A doação de órgãos é um ato que pode salvar vidas mas ainda é cercado por dúvidas, mitos e falta de informação. Entender como funciona o processo, quem pode doar e quais são os cuidados envolvidos é fundamental para ampliar o número de doadores no país.
Em 2025, o Brasil bateu um recorde histórico de transplantes realizados pelo Sistema Único de Saúde (SUS): foram 30.986 procedimentos, um crescimento de cerca de 21% em relação a 2022. Atualmente, de acordo com a Lista de espera e transplantes realizados no país do Ministério da Saúde, 48.880 pessoas esperam por transplante de órgãos em 2026.
A maior parte das doações ocorre após o diagnóstico de morte encefálica, quando não há mais atividade cerebral. Nesse momento, a família é responsável por autorizar a retirada dos órgãos.
No país, não existe uma “fila” simples. A distribuição segue critérios técnicos, como gravidade do paciente, compatibilidade genética e condições clínicas.

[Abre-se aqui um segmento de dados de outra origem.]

(** Any number of ticks in a process whose flag is cleared. *)
Lemma run_cleared (env : Env) (cfg : Config) (ticks : list Tick) :
  forall q : Proc,
    running (world q) = false ->
    forallb daemon (live q) = true ->
    (forall e, main q = Exited e -> live q = []) ->
    exists started : list Audio,
      running (world (run env cfg ticks q)) = false
      /\ forallb daemon (live (run env cfg ticks q)) = true
      /\ (forall e, main (run env cfg ticks q) = Exited e ->
          live (run env cfg ticks q) = [])
      /\ waits (run env cfg ticks q) = waits q
      /\ spawned (trace (world (run env cfg ticks q)))
         = spawned (trace (world q)) ++ started
      /\ (List.length started + slack (main (run env cfg ticks q))
          <= slack (main q))%nat
      /\ (rank (main (run env cfg ticks q))
          <= rank (main q) - main_steps ticks)%nat
      /\ Permutation (workers_of (run env cfg ticks q))
                     (workers_of q ++ started)
      /\ (forall a, In a (finished (run env cfg ticks q)) ->
          In a (finished q) \/ In (WorkerEnds a) ticks).
Proof.
  induction ticks as [| t rest IH]; intros q Hrun Hd Hex.
  - exists []. rewrite !app_nil_r. cbn [run fold_left].
    change (main_steps []) with 0%nat. facts.
  - destruct (step_cleared env cfg q t Hrun Hd Hex)
      as (s1 & R1 & D1 & E1 & W1 & S1 & K1 & N1 & P1 & F1).
    destruct (IH (step env cfg q t) R1 D1 E1)
      as (s2 & R2 & D2 & E2 & W2 & S2 & K2 & N2 & P2 & F2).
    change (run env cfg (t :: rest) q) with (run env cfg rest (step env cfg q t)).
    exists (s1 ++ s2).
    refine (conj R2 (conj D2 (conj E2 (conj _ (conj _ (conj _ (conj _
              (conj _ _)))))))).
    + congruence.
    + rewrite S2, S1. symmetry. apply app_assoc.
    + rewrite length_app. lia.
    + unfold main_steps in *. cbn [filter].
      destruct (is_main t); cbn [List.length]; lia.
    + eapply perm_trans; [exact P2 |].
      rewrite app_assoc. apply Permutation_app_tail. exact P1.
    + intros a Ha. destruct (F2 a Ha) as [H | H].
      * destruct (F1 a H) as [H' | H']; [left; exact H' |].
        right. left. exact H'.
      * right. right. exact H.
Qed.

(** A process that is gone does not move. *)
Lemma exited_is_final (env : Env) (cfg : Config) (ticks : list Tick) :
  forall (q : Proc) (e : option exn),
    main q = Exited e -> run env cfg ticks q = q.
Proof.
  induction ticks as [| t rest IH]; intros q e Hm; [reflexivity |].
  change (run env cfg (t :: rest) q) with (run env cfg rest (step env cfg q t)).
  assert (Hs : step env cfg q t = q) by (unfold step; rewrite Hm; reflexivity).
  rewrite Hs. apply (IH q e Hm).
Qed.

(** The signal handler, run while the main thread is in the loop. *)
Lemma handler_step (env : Env) (cfg : Config) (signum : Z) (p : Proc) :
  in_loop (main p) = true ->
  step env cfg p (Stimulate (Signalled signum))
  = mkProc (set_running false (emit (EvLog INFO (MsgReceivedSignal signum))
                                    (world p)))
           (main p) (live p) (finished p) (abandoned p) (waits p).
Proof.
  intros Hin. unfold step.
  destruct (main p); try discriminate; reflexivity.
Qed.

(** The three program points of one evaluation of the loop, taken together,
    are [process_queue_turn]. *)
Lemma one_turn_is_process_queue_turn (env : Env) (cfg : Config) (p : Proc) :
  main p = AtTest ->
  world (one_turn env cfg p) = snd (process_queue_turn env (world p))
  /\ main (one_turn env cfg p)
     = match fst (process_queue_turn env (world p)) with
       | Return true => AtTest
       | Return false => AtFinally None
       | Raise e => AtFinally (Some e)
       end
  /\ live (one_turn env cfg p)
     = live p ++ map (fun a => mkWorker a true)
                     (skipn (List.length (spawned (trace (world p))))
                            (spawned (trace (world (one_turn env cfg p))))).
Proof.
  intros Hm.
  assert (Hskip : forall (l : list Audio) (x : list Audio),
            skipn (List.length l) (l ++ x) = x).
  { intros l x. induction l as [| y l IH]; [reflexivity | exact IH]. }
  rewrite turn_eq. unfold one_turn, main_step. rewrite Hm.
  destruct (running (world p)) eqn:Hrun;
    cbn [main world live finished abandoned waits].
  - destruct (audio_queue (world p)) as [| a q] eqn:Hq;
      cbn [main world live finished abandoned waits fst snd].
    + rewrite <- (app_nil_r (spawned (trace (world p)))) at 2.
      rewrite Hskip, app_nil_r. repeat split; reflexivity.
    + destruct (start_fault env a) as [msg |];
        cbn [main world live finished abandoned waits fst snd].
      * cbn [set_audio_queue trace].
        rewrite <- (app_nil_r (spawned (trace (world p)))) at 2.
        rewrite Hskip, app_nil_r. repeat split; reflexivity.
      * cbn [emit set_audio_queue trace].
        unfold spawned at 2. rewrite flat_map_app.
        fold (spawned (trace (world p))). rewrite Hskip.
        repeat split; reflexivity.
  - cbn [fst snd emit trace].
    unfold spawned at 2. rewrite flat_map_app.
    fold (spawned (trace (world p))). rewrite Hskip, app_nil_r.
    repeat split; reflexivity.
Qed.

End Frame.

(** C7, as stated, fails on the last clause.  With the default configuration
    a snippet is captured and its worker started, then SIGINT arrives and
    the main thread leaves the loop, [run] and the program before the worker
    is scheduled: the worker is a daemon thread, nobody joins it, and it is
    abandoned without having printed, spoken or logged anything.  Had it
    been scheduled before the exit it would have answered "Vaibhav". *)
Lemma spawned_worker_is_abandoned :
  let p0 := Process.boot (set_running true initial_world) in
  let p := Process.run Samples.env_sentence default_config
             Process.exit_before_worker p0 in
  let p' := Process.run Samples.env_sentence default_config
              Process.worker_before_exit p0 in
  (spawned (trace (Process.world p)) = [0%nat]
   /\ Process.main p = Process.Exited None
   /\ Process.live p = []
   /\ Process.finished p = []
   /\ Process.abandoned p = [0%nat]
   /\ printed (trace (Process.world p)) = []
   /\ attempts_made (trace (Process.world p)) = []
   /\ count (Process.world p) = 0)
  /\ (Process.finished p' = [0%nat]
      /\ Process.abandoned p' = []
      /\ printed (trace (Process.world p')) = ["Vaibhav"]
      /\ count (Process.world p') = 1).
Proof. vm_compute. repeat split; reflexivity. Qed.

(** C7, amended.  A signal arrives while the main thread is in the dispatch
    loop and every live worker is a daemon thread, as [process_queue] starts
    them.  The handler clears the flag, logs, and touches neither the main
    thread's position nor any worker.  Whatever is scheduled afterwards, the
    loop begins no further [get] wait and starts at most one more worker,
    and only when the signal fell between the test of the flag and the start
    of the thread; after four steps of its own the main thread has left the
    program.  Every worker is then finished or abandoned, a worker is
    finished only if it was scheduled to its end before the exit, and
    nothing moves after the exit. *)
Theorem shutdown_after_signal :
  forall (env : Env) (cfg : Config) (signum : Z) (p : Process.Proc)
         (ticks : list Process.Tick),
    Process.in_loop (Process.main p) = true ->
    forallb Process.daemon (Process.live p) = true ->
    let p1 := Process.step env cfg p
                (Process.Stimulate (Pipeline.Signalled signum)) in
    let p2 := Process.run env cfg ticks p1 in
    (running (Process.world p1) = false
     /\ trace (Process.world p1)
        = trace (Process.world p) ++ [EvLog INFO (MsgReceivedSignal signum)]
     /\ Process.main p1 = Process.main p
     /\ Process.live p1 = Process.live p
     /\ Process.finished p1 = Process.finished p
     /\ Process.abandoned p1 = Process.abandoned p)
    /\ Process.waits p2 = Process.waits p
    /\ (exists started : list Audio,
          spawned (trace (Process.world p2))
          = spawned (trace (Process.world p)) ++ started
          /\ (List.length started <= Process.slack (Process.main p))%nat
          /\ Permutation (Process.workers_of p2)
                         (Process.workers_of p ++ started))
    /\ (forall a, In a (Process.finished p2) ->
        In a (Process.finished p) \/ In (Process.WorkerEnds a) ticks)
    /\ ((4 <= Process.main_steps ticks)%nat ->
        exists e, Process.main p2 = Process.Exited e)
    /\ (forall e, Process.main p2 = Process.Exited e ->
        Process.live p2 = []
        /\ forall more, Process.run env cfg more p2 = p2).
Proof.
  intros env cfg signum p ticks Hin Hd p1 p2.
  assert (Hp1 : p1 = Process.mkProc
                       (set_running false
                          (emit (EvLog INFO (MsgReceivedSignal signum))
                                (Process.world p)))
                       (Process.main p) (Process.live p) (Process.finished p)
                       (Process.abandoned p) (Process.waits p))
    by (apply handler_step; exact Hin).
  assert (Hrun1 : running (Process.world p1) = false)
    by (rewrite Hp1; reflexivity).
  assert (Hd1 : forallb Process.daemon (Process.live p1) = true)
    by (rewrite Hp1; exact Hd).
  assert (Hex1 : forall e, Process.main p1 = Process.Exited e ->
                           Process.live p1 = []).
  { rewrite Hp1. cbn [Process.main]. intros e He. rewrite He in Hin.
    discriminate. }
  destruct (run_cleared env cfg ticks p1 Hrun1 Hd1 Hex1)
    as (started & R & D & E & W & S & K & N & P & F).
  fold p2 in R, D, E, W, S, K, N, P, F.
  assert (Hsp : spawned (trace (Process.world p1))
                = spawned (trace (Process.world p))).
  { rewrite Hp1. cbn [Process.world set_running emit trace].
    unfold spawned. rewrite flat_map_app. apply app_nil_r. }
  split; [rewrite Hp1; repeat split; reflexivity |].
  split; [rewrite W, Hp1; reflexivity |].
  split.
  { exists started. split; [rewrite S, Hsp; reflexivity |].
    split; [rewrite Hp1 in K; cbn [Process.main] in K; lia |].
    rewrite Hp1 in P. exact P. }
  split.
  { intros a Ha. destruct (F a Ha) as [H | H]; [| right; exact H].
    left. rewrite Hp1 in H. exact H. }
  split.
  { intros Hsteps.
    assert (Hrank : (Process.rank (Process.main p1) <= 4)%nat)
      by (destruct (Process.main p1); cbn [Process.rank]; lia).
    destruct (Process.main p2) as [ | | a | e | e] eqn:Hm;
      cbn [Process.rank] in N; try lia.
    exists e. reflexivity. }
  intros e He. split; [exact (E e He) |].
  intros more. apply (exited_is_final env cfg more p2 e He).
Qed.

Cada estado gerencia sua própria lista de espera. Quando não há receptor compatível local, o órgão é direcionado para a lista nacional, coordenada pelo Sistema Nacional de Transplantes (SNT).
“O sistema brasileiro é muito confiável, com auditoria e acesso universal. Os resultados são bons, mas ainda precisamos de mais doadores. Ainda se morre esperando um órgão no Brasil”, destaca o coordenador do departamento de Transplante de Intestino da Associação Brasileira Transplante de Órgãos (ABTO), André Ibrahim David.
Não existe idade máxima para doação, o fator decisivo é a condição do órgão. Doenças crônicas ou infecções podem inviabilizar o procedimento, mas cada caso é avaliado individualmente. No Brasil, não é necessário registrar a decisão em documentos oficiais: o mais importante é comunicar a vontade à família, responsável pela autorização final.
A doação também pode ocorrer em vida, em situações específicas e com regras bem definidas, o doador precisa ser maior de idade, saudável e passar por avaliação médica criteriosa.
“Uma pessoa viva pode doar um dos rins, parte do fígado, parte do pulmão e medula óssea, desde que isso não comprometa sua saúde. A lei permite a doação entre parentes de até quarto grau ou cônjuges, e fora desse vínculo é necessária autorização judicial”, explica o enfermeiro Tadeu Thomé, do departamento de Coordenação em Transplantes da Associação Brasileira de Transplantes de Órgãos (ABTO).
Um dos medos mais comuns é se a retirada de órgãos interfere no velório. A resposta é não.
“A retirada de órgãos é feita com rigor técnico e o corpo é reconstituído, sem deformações visíveis e não interfere no velório. Hoje, a recusa familiar gira em torno de 45%, e quando a família conhece o desejo do doador, a chance de autorização é maior”, conclui enfermeiro da ABTO.
Outro ponto importante é que a equipe médica sempre prioriza salvar a vida do paciente. A possibilidade de doação só é considerada após confirmação rigorosa da morte encefálica.
Um único doador pode salvar várias vidas. Entre os órgãos e tecidos que podem ser transplantados estão:
O tempo entre a retirada e o transplante, chamado de isquemia, vai variar conforme cada órgão. O coração, por exemplo, precisa ser transplantado em até quatro horas, enquanto o rim pode ser preservado por até 48 horas.
O transplante substitui um órgão que estava em falência e pode devolver a função normal ao paciente. No entanto, o acompanhamento médico é permanente.
“O transplante cura do ponto de vista funcional, mas o paciente precisa tomar medicação para o resto da vida, para evitar rejeição”, explica David.
Segundo ele, medicamentos imunossupressores são essenciais para evitar que o organismo ataque o órgão transplantado. Caso a rejeição seja identificada precocemente, é possível reverter o quadro com ajustes no tratamento. Já a rejeição crônica pode comprometer o funcionamento do órgão.